Abstract

1529 Background: A challenge in clinical oncology is interpretation of multiplexed gene sequencing of patients at risk. The plethora of variants to be curated for pathogenicity or actionability poses a growing burden for cancer care professionals. Current guidelines by the ACMG requires the aggregation of multiple lines of genomic data evidences from diverse resources. A computational tool that automates, provide uniformity and significantly speed the interpretive process is thus necessary. Methods: The Pathogenicity of Mutation Analyzer (PathoMAN), is a tool that automates germline genomic variant curation from clinical sequencing based on ACMG guidelines. PathoMAN aggregates multiple tracks of genomic, protein and disease specific information from public sources such as ClinVar, ExAC, UniProt, 1000 genomes, dbNSFP and locus specific databases.
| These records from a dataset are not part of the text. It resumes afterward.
(** * ComplyScribe CLI configuration

    A shallow embedding of [complyscribe/cli/config.py]: the error type
    [ComplyScribeConfigError], the two data models [UpstreamsConfig] and
    [ComplyScribeConfig] with [to_yaml_dict], and the four module functions
    [load_from_file], [write_to_file], [make_config] and [update_config].

    The module leans on three libraries.  Their behaviour is part of the
    model and is marked as such where it is defined:
    - pydantic v2 ([BaseModel] construction, [model_validate], [model_copy],
      [ValidationError.errors]);
    - PyYAML ([yaml.safe_load], [yaml.dump]) and [pathlib], which are taken
      as the operations of a [Platform];
    - the file system, a finite map from path strings to nodes.

    Python values are restricted to the ones a YAML document or a caller of
    this module hands over: [None], booleans, integers, strings, paths,
    lists, string-keyed dictionaries and [UpstreamsConfig] instances. *)

From Stdlib Require Import ZArith Ascii String DecimalString.
From stdpp Require Import base option list strings gmap.

Local Open Scope string_scope.
Local Open Scope list_scope.
Local Open Scope stdpp_scope.
Set Warnings "-register-all".
#[local] Arguments String.append !_ _ / : simpl nomatch.

(** ** Python values *)

(** [class UpstreamsConfig(BaseModel)], lines 46-52. *)
Record UpstreamsConfig := mkUpstreamsConfig {
  sources : list string;
  include_models : list string;
  exclude_models : list string;
  skip_validation : bool;
}.

(** A [pathlib.Path] is represented by its string form, [VPath s] being the
    path object [p] with [str(p) = s]. *)
Inductive pyval :=
| VNone
| VBool (b : bool)
| VInt (n : Z)
| VStr (s : string)
| VPath (s : string)
| VList (xs : list pyval)
| VDict (d : list (string * pyval))
| VUpstreams (u : UpstreamsConfig).

(** A dictionary literal keeps its insertion order, so dictionaries that are
    built or read entry by entry are association lists; [d.get(k)]. *)
Fixpoint dict_get {A} (d : list (string * A)) (k : string) : option A :=
  match d with
  | [] => None
  | (k', v) :: r => if String.eqb k' k then Some v else dict_get r k
  end.

(** [d.update({k: v})]: an existing key keeps its place, a new one goes last. *)
Fixpoint dict_set {A} (d : list (string * A)) (k : string) (v : A) : list (string * A) :=
  match d with
  | [] => [(k, v)]
  | (k', v') :: r => if String.eqb k' k then (k, v) :: r else (k', v') :: dict_set r k v
  end.

Definition list_string_eqb (xs ys : list string) : bool :=
  bool_decide (xs = ys).

Definition upstreams_eqb (u w : UpstreamsConfig) : bool :=
  list_string_eqb (sources u) (sources w)
  && list_string_eqb (include_models u) (include_models w)
  && list_string_eqb (exclude_models u) (exclude_models w)
  && Bool.eqb (skip_validation u) (skip_validation w).

(** Python's [==] on these values: [bool] is a subclass of [int], lists are
    compared position by position, dictionaries key by key whatever their
    order, and values of unrelated types are different. *)
Fixpoint py_eq (a b : pyval) {struct a} : bool :=
  match a, b with
  | VNone, VNone => true
  | VBool x, VBool y => Bool.eqb x y
  | VBool x, VInt n => Z.eqb (Z.b2z x) n
  | VInt n, VBool x => Z.eqb n (Z.b2z x)
  | VInt m, VInt n => Z.eqb m n
  | VStr s, VStr t => String.eqb s t
  | VPath s, VPath t => String.eqb s t
  | VList xs, VList ys =>
      (fix go (xs ys : list pyval) : bool :=
         match xs, ys with
         | [], [] => true
         | x :: xs', y :: ys' => py_eq x y && go xs' ys'
         | _, _ => false
         end) xs ys
  | VDict d, VDict e =>
      (fix go (d : list (string * pyval)) : bool :=
         match d with
         | [] => true
         | (k, v) :: r =>
             match dict_get e k with
             | Some w => py_eq v w
             | None => false
             end && go r
         end) d
      && forallb (fun k => bool_decide (is_Some (dict_get d k))) (map fst e)
  | VUpstreams u, VUpstreams w => upstreams_eqb u w
  | _, _ => false
  end.

(** [x in xs] on a list. *)
Definition py_in (x : pyval) (xs : list pyval) : bool :=
  existsb (fun e => py_eq e x) xs.

(** [f"{n}"] for a natural number. *)
Definition str_of_nat (n : nat) : string :=
  NilZero.string_of_uint (Nat.to_uint n).

(** ** ComplyScribeConfigError (lines 19-43) *)

(** An item of a pydantic error location: a field name or a list index. *)
Inductive locseg :=
| LKey (s : string)
| LIdx (i : nat).

Definition str_of_locseg (x : locseg) : string :=
  match x with
  | LKey s => s
  | LIdx i => str_of_nat i
  end.

(** The pydantic error dictionary of the class docstring,
    [{'type': str, 'loc': tuple[str], 'msg': str, 'input': str}].  A field
    is [None] when the key is missing, which is what [err.get] returns. *)
Record ErrorDict := mkErrorDict {
  type_ : option string;
  loc : option (list locseg);
  msg : option string;
  input : option pyval;
}.

(** Truth value of [err.get("msg")]: a missing key and the empty string are
    false. *)
Definition get_truthy_str (o : option string) : option string :=
  match o with
  | Some (String c s) => Some (String c s)
  | _ => None
  end.

(** Truth value of [err.get("loc")] together with [err['loc'][0]]. *)
Definition get_truthy_loc0 (o : option (list locseg)) : option locseg :=
  match o with
  | Some (x :: _) => Some x
  | _ => None
  end.

(** [ComplyScribeConfigError._format], lines 32-40. *)
Definition _format (err : ErrorDict) : string :=
  let msg0 := "Unable to load config." in
  let msg1 :=
    match get_truthy_loc0 (loc err) with
    | Some x => "Invalid config value for " +:+ str_of_locseg x +:+ "."
    | None => msg0
    end in
  match get_truthy_str (msg err) with
  | Some m => msg1 +:+ " " +:+ m +:+ "."
  | None => msg1
  end.

(** The exception object: [self.errors] and the argument handed to
    [Exception.__init__]. *)
Record ComplyScribeConfigError := mkComplyScribeConfigError {
  errors : list string;
  args : string;
}.

(** [ComplyScribeConfigError.__init__], lines 26-30. *)
Definition ComplyScribeConfigError_init (errs : list ErrorDict) : ComplyScribeConfigError :=
  let formatted := map _format errs in
  {| errors := formatted;
     args := "complyscribe config file contains "
             +:+ str_of_nat (length formatted) +:+ " error(s)." |}.

(** [ComplyScribeConfigError.__str__], lines 42-43. *)
Definition ComplyScribeConfigError_str (self : ComplyScribeConfigError) : string :=
  String.concat EmptyString (errors self).

(** ** Exceptions *)

Inductive exn :=
| EValidationError (errs : list ErrorDict)
| EComplyScribeConfigError (e : ComplyScribeConfigError)
| EFileNotFoundError
| EIsADirectoryError
| EFileExistsError
| ETypeError
| EYAMLError.

Inductive result (A : Type) :=
| Ret (a : A)
| Raise (e : exn).
Arguments Ret {A} a.
Arguments Raise {A} e.

#[export] Instance result_ret : MRet result := @Ret.
#[export] Instance result_bind : MBind result := fun A B f m =>
  match m with
  | Ret a => f a
  | Raise e => Raise e
  end.

(** [try: body except ...]: the handler names the exceptions it catches and
    what the clause does; the others propagate. *)
Definition try_except {A} (body : result A) (handler : exn -> option (result A)) : result A :=
  match body with
  | Ret a => Ret a
  | Raise e =>
      match handler e with
      | Some r => r
      | None => Raise e
      end
  end.

(** [except ValidationError as ex: raise ComplyScribeConfigError(ex.errors())],
    the clause shared by the four module functions. *)
Definition except_ValidationError {A} (ex : exn) : option (result A) :=
  match ex with
  | EValidationError errs =>
      Some (Raise (EComplyScribeConfigError (ComplyScribeConfigError_init errs)))
  | _ => None
  end.

(** ** The platform: PyYAML, pathlib and the file system *)

Class Platform := {
  (** the content of a text file *)
  text : Type;
  (** [yaml.dump(v)] *)
  yaml_dump : pyval -> text;
  (** [yaml.safe_load(t)], [None] when the text is not a YAML document *)
  yaml_safe_load : text -> option pyval;
  (** [str(Path(s))] *)
  Path : string -> string;
  (** the directories [p.parent.mkdir(parents=True)] goes through, outermost
      first and [p.parent] last *)
  parents_of : string -> list string;
}.

Inductive node `{Platform} :=
| Dir
| File (content : text).

Section FileSystem.
Context `{Platform}.

Definition is_dir (fs : gmap string node) (p : string) : bool :=
  match fs !! p with
  | Some Dir => true
  | _ => false
  end.

(** [open(file_path, "r")] followed by reading the whole file. *)
Definition open_r (fs : gmap string node) (file_path : string) : result text :=
  match fs !! file_path with
  | None => Raise EFileNotFoundError
  | Some Dir => Raise EIsADirectoryError
  | Some (File t) => Ret t
  end.

(** [mkdir(parents=True, exist_ok=True)] on the chain of directories: a
    missing one is created, an existing one is kept, a file in the way
    stops the call and what was created before stays. *)
Fixpoint mkdir (dirs : list string) (fs : gmap string node) : gmap string node * result unit :=
  match dirs with
  | [] => (fs, Ret tt)
  | d :: r =>
      match fs !! d with
      | None => mkdir r (<[d := Dir]> fs)
      | Some Dir => mkdir r fs
      | Some (File _) => (fs, Raise EFileExistsError)
      end
  end.

(** [with file_path.open("w") as f: f.write(t)]. *)
Definition open_w_write (file_path : string) (t : text) (fs : gmap string node)
  : gmap string node * result unit :=
  match fs !! file_path with
  | Some Dir => (fs, Raise EIsADirectoryError)
  | _ => (<[file_path := File t]> fs, Ret tt)
  end.
End FileSystem.

(** ** pydantic validation *)

(** The outcome of validating one value: pydantic does not stop at the first
    failure, it returns every line error of the model. *)
Inductive validated (A : Type) :=
| Valid (a : A)
| Invalid (errs : list ErrorDict).
Arguments Valid {A} a.
Arguments Invalid {A} errs.

Definition line_errors {A} (v : validated A) : list ErrorDict :=
  match v with
  | Valid _ => []
  | Invalid errs => errs
  end.

(** Fields are validated in declaration order and their errors are appended
    in that order. *)
Definition v_ap {A B} (f : validated (A -> B)) (x : validated A) : validated B :=
  match f, x with
  | Valid g, Valid a => Valid (g a)
  | Valid _, Invalid e => Invalid e
  | Invalid e, Valid _ => Invalid e
  | Invalid e1, Invalid e2 => Invalid (e1 ++ e2)
  end.
Infix "<*>" := v_ap (at level 61, left associativity).

Definition v_map {A B} (f : A -> B) (x : validated A) : validated B :=
  Valid f <*> x.

Definition line_error (ty : string) (l : list locseg) (m : string) (v : pyval) : ErrorDict :=
  {| type_ := Some ty; loc := Some l; msg := Some m; input := Some v |}.

(** [str] in lax mode. *)
Definition str_validator (l : list locseg) (v : pyval) : validated string :=
  match v with
  | VStr s => Valid s
  | _ => Invalid [line_error "string_type" l "Input should be a valid string" v]
  end.

Definition ascii_lower (c : ascii) : ascii :=
  let n := nat_of_ascii c in
  if (65 <=? n)%nat && (n <=? 90)%nat then ascii_of_nat (n + 32) else c.

Fixpoint str_lower (s : string) : string :=
  match s with
  | EmptyString => EmptyString
  | String c r => String (ascii_lower c) (str_lower r)
  end.

Definition str_in (s : string) (xs : list string) : bool :=
  existsb (String.eqb s) xs.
Variant specific and gene specific annotations are used to classify variants to model the ACMG rubric. We analyzed 2500 manually curated and classified, high quality variants in 180 genes from 3 large, published studies to quantify the performance of PathoMAN; analyzing 242 pathogenic/likely pathogenic (P/LP), 1272 benign/likely benign (B/LB) and 1261 variants of uncertain significance (VUS). We report the summary of PathoMAN classifications in four categories contrasted against the manual curation. Results: PathoMan achieves an average of 75% concordance and 1.5% discordance for P/LP mutations and 60% and 0.1% for B/LB variants. PathoMAN is able to resolve 12% of reported VUS as either P/LP or B/LB. It loses resolution to classify 25% of P/LP and B/LB variants due to lack of information and due to inconsistencies in available data from public resources. Conclusions: PathoMAN provides a breakthrough in rapid classification of genetic variants by generation of robust models using a knowledgebase of diverse genetic data. It is easily accessible, web-based resource that allows the community to rapidly test a large number of variants for pathogenicity. Such bioinformatic tools are essential to reduce manual workload of a domain level experts. We propose, a new nosology for the 5 ACMG classes to facilitate better reporting to ClinVar.